Exercise data:
━━━━━━━━

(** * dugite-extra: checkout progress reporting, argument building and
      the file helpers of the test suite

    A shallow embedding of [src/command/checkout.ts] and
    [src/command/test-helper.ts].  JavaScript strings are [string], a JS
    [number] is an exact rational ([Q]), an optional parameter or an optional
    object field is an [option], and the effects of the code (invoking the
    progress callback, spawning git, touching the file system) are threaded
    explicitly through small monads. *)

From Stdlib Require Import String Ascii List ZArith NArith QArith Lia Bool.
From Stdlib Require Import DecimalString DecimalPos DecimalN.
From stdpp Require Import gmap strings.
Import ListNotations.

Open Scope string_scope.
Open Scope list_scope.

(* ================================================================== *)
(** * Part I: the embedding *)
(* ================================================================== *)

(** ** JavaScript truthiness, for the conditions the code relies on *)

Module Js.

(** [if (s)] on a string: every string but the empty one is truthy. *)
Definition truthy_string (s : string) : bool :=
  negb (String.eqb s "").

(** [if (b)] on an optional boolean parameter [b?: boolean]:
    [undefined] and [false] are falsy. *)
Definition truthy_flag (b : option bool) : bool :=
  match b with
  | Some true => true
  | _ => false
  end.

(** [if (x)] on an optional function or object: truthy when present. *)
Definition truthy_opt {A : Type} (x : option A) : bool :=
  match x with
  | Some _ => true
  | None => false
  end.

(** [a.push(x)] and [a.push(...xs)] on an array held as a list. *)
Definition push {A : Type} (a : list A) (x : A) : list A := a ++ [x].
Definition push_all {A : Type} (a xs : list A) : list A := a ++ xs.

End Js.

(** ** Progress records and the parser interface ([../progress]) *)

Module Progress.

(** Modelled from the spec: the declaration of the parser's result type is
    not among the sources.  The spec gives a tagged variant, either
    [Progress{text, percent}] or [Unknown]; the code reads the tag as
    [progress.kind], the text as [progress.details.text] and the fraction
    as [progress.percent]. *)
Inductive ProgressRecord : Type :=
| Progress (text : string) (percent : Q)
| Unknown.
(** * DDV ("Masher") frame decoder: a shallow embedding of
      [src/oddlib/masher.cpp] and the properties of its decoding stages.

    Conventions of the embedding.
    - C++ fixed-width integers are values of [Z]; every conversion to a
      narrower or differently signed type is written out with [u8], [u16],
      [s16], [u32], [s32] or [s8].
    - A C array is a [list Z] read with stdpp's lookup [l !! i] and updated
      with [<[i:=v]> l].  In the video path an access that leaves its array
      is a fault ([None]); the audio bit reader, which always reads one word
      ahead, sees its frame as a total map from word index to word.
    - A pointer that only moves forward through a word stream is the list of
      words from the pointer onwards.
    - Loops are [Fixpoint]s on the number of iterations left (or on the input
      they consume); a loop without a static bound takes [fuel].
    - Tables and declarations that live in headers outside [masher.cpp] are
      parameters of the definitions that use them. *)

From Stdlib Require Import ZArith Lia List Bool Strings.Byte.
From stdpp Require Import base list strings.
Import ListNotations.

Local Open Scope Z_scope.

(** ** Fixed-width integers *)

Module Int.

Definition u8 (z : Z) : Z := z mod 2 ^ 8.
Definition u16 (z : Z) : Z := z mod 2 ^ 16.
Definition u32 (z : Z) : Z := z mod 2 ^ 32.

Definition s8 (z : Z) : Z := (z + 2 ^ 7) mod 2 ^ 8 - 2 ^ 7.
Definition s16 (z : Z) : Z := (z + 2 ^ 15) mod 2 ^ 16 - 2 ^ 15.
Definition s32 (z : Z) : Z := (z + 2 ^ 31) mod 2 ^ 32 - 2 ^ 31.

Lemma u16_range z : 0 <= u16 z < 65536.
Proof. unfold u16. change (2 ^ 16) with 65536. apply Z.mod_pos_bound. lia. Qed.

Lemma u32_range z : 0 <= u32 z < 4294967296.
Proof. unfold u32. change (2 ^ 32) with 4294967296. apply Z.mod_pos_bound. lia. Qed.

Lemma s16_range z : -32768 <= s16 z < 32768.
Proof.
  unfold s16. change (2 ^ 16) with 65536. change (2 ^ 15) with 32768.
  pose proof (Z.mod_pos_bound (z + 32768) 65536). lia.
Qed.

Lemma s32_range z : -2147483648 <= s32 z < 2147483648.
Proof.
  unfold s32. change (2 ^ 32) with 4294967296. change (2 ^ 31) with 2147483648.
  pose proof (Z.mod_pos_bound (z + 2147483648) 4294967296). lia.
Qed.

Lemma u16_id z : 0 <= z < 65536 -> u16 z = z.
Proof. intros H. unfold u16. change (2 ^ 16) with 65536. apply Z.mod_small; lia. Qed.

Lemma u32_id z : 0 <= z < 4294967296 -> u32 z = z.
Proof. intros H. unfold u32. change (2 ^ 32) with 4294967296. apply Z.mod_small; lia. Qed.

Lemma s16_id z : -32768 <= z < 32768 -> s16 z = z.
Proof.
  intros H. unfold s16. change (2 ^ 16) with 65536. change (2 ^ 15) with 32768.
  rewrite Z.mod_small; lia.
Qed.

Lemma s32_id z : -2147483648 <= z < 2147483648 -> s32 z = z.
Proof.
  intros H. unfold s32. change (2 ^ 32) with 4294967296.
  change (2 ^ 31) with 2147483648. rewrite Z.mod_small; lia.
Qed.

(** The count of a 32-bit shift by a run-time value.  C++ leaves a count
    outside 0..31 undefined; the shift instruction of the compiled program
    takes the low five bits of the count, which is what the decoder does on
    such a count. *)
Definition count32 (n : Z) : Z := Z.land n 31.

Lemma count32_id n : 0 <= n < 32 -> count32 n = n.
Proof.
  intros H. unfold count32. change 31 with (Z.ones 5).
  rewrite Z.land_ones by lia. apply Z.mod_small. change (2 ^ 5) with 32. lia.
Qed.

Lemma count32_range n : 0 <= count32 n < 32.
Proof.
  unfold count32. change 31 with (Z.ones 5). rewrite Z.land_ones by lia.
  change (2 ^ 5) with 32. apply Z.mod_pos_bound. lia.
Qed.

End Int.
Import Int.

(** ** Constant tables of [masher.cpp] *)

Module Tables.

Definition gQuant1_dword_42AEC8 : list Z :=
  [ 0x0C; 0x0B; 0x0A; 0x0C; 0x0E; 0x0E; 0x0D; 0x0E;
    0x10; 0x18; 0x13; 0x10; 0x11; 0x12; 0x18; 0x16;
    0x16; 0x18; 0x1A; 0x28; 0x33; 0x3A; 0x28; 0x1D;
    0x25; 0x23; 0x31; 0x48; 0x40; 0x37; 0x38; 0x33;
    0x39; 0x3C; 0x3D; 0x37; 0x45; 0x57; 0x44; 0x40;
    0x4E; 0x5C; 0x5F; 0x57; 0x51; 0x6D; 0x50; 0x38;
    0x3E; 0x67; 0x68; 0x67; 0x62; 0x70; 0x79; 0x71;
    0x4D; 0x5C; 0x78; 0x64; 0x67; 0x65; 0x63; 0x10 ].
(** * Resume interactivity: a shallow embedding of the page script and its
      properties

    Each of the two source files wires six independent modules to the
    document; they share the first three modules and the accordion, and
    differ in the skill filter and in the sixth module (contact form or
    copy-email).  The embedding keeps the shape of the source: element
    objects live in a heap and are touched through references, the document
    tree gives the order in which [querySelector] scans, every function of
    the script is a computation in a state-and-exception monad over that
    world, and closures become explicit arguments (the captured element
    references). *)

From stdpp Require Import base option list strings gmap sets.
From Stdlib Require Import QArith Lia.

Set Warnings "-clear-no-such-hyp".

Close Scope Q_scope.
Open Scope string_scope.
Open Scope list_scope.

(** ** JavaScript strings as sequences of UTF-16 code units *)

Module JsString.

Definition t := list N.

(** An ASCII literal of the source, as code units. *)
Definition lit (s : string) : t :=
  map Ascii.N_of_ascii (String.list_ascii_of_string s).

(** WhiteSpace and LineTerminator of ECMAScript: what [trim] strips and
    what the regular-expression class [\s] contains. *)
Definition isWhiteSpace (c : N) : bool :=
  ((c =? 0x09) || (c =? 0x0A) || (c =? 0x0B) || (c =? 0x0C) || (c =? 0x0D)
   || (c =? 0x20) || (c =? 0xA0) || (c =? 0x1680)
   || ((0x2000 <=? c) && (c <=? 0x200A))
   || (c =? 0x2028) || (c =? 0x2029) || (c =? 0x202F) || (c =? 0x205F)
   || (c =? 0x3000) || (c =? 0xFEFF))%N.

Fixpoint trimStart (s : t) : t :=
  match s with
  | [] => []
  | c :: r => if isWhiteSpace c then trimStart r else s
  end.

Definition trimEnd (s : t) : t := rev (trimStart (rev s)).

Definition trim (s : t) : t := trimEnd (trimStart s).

━━━━━━━━

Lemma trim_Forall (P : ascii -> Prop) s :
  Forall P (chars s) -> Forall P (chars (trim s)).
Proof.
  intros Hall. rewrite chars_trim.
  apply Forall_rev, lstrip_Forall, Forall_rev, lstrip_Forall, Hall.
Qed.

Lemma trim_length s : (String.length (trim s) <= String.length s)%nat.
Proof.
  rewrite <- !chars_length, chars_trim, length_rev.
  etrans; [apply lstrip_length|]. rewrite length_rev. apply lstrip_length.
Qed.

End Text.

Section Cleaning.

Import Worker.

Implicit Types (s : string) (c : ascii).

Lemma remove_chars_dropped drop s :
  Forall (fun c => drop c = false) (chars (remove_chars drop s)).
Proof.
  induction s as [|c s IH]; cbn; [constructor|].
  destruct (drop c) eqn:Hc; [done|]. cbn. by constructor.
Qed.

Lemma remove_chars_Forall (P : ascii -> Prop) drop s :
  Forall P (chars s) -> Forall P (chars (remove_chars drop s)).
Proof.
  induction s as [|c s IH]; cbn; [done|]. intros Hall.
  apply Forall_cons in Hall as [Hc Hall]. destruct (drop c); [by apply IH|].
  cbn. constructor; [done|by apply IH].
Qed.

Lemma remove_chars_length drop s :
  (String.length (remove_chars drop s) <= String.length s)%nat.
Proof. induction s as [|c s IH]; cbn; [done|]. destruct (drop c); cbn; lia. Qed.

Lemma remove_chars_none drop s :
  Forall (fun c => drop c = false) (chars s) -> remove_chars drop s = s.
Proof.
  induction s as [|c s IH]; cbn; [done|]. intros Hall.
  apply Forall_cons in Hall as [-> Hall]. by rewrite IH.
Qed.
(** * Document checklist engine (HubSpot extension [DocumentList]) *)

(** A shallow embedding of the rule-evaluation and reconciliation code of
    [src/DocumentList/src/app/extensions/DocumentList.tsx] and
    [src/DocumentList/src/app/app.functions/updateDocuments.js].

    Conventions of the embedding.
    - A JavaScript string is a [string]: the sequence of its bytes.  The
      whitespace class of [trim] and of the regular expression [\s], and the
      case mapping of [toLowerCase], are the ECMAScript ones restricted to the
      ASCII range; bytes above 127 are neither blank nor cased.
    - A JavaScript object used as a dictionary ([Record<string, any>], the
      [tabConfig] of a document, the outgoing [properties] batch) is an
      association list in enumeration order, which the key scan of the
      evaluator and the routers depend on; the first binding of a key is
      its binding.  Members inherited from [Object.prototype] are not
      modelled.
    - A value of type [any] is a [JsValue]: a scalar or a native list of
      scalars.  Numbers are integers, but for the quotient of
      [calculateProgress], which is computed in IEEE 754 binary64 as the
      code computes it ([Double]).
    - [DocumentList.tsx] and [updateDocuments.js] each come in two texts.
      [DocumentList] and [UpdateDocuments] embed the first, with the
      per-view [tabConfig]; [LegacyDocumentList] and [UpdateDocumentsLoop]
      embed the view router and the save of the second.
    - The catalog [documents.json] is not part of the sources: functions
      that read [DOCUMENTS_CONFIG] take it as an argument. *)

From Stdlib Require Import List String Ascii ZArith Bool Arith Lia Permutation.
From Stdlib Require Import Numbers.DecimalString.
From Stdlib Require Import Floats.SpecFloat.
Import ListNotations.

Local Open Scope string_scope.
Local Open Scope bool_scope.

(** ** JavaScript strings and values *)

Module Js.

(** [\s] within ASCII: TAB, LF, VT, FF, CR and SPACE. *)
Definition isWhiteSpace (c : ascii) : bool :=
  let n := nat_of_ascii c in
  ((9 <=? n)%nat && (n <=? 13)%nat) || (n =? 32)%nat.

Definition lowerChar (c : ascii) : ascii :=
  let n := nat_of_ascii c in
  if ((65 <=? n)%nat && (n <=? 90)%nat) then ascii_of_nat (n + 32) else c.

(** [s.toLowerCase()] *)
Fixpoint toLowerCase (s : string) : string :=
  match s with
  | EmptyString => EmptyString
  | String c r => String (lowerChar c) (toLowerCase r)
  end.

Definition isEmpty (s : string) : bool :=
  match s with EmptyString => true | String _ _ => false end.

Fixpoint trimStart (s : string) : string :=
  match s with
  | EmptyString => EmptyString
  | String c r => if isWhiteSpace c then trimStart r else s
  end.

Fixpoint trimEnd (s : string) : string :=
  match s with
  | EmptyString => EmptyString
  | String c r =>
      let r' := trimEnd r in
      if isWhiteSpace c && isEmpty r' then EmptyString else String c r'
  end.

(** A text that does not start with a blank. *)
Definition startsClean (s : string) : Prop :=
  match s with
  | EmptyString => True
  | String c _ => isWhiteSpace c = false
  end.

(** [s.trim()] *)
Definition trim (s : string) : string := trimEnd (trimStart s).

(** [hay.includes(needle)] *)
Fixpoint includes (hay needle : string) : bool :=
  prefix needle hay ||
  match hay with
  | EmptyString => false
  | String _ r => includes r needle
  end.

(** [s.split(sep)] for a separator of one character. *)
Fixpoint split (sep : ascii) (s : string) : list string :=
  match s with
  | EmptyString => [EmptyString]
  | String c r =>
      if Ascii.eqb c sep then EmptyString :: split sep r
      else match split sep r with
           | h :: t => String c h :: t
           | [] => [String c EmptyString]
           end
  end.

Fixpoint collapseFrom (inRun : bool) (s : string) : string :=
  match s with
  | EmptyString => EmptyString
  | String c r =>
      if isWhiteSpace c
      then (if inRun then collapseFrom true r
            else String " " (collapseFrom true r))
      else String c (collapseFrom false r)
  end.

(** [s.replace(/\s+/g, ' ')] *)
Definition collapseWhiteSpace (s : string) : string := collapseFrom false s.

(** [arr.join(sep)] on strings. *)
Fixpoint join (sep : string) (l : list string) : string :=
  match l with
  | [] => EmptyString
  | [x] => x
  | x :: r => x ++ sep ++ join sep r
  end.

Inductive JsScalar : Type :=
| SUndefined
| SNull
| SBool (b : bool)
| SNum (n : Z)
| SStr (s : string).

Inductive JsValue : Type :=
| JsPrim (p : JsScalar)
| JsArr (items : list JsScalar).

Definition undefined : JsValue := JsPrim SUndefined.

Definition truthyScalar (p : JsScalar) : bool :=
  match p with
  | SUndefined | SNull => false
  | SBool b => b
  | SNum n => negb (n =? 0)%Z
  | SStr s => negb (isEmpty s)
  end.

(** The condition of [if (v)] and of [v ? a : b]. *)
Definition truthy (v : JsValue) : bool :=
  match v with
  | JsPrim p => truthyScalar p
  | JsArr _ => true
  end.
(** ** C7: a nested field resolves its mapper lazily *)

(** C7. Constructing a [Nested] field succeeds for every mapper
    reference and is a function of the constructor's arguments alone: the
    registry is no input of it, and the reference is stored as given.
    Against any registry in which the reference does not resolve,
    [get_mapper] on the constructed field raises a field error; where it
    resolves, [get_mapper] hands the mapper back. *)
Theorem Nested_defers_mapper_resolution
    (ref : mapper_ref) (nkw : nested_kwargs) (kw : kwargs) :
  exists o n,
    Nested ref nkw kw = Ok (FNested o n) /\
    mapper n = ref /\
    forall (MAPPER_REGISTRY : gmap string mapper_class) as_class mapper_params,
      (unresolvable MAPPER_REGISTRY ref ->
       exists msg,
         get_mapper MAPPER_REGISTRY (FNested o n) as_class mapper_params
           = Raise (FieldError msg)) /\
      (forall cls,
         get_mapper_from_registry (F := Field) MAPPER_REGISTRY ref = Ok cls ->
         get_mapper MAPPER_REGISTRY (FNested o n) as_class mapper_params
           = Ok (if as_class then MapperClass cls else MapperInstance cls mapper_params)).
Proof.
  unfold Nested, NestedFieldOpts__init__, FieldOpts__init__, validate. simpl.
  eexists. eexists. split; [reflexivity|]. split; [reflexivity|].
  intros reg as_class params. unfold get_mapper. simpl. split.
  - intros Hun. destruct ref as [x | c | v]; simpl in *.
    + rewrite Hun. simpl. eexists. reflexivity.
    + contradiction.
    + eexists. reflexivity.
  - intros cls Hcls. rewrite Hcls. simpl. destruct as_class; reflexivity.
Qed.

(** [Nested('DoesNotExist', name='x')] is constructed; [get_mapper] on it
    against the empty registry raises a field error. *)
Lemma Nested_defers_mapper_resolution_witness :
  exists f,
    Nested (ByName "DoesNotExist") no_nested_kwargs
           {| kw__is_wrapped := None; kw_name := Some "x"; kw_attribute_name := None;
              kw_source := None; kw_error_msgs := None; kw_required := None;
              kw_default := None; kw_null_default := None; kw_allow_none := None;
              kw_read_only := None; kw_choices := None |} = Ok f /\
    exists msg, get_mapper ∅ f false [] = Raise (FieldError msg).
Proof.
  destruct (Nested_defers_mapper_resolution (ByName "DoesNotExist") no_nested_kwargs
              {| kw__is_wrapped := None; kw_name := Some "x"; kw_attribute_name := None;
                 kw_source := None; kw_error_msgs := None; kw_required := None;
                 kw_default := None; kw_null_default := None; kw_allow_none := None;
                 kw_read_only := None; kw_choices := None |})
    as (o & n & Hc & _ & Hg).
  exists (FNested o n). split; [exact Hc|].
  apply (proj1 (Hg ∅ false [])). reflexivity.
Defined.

━━━━━━━━

Problem details:
Copy back the listing above exactly, but only from the line with "Module Int." through the line with "Proof. unfold u16.", both ends included.

Answer for the task:
Module Int.

Definition u8 (z : Z) : Z := z mod 2 ^ 8.
Definition u16 (z : Z) : Z := z mod 2 ^ 16.
Definition u32 (z : Z) : Z := z mod 2 ^ 32.

Definition s8 (z : Z) : Z := (z + 2 ^ 7) mod 2 ^ 8 - 2 ^ 7.
Definition s16 (z : Z) : Z := (z + 2 ^ 15) mod 2 ^ 16 - 2 ^ 15.
Definition s32 (z : Z) : Z := (z + 2 ^ 31) mod 2 ^ 32 - 2 ^ 31.

Lemma u16_range z : 0 <= u16 z < 65536.
Proof. unfold u16. change (2 ^ 16) with 65536. apply Z.mod_pos_bound. lia. Qed.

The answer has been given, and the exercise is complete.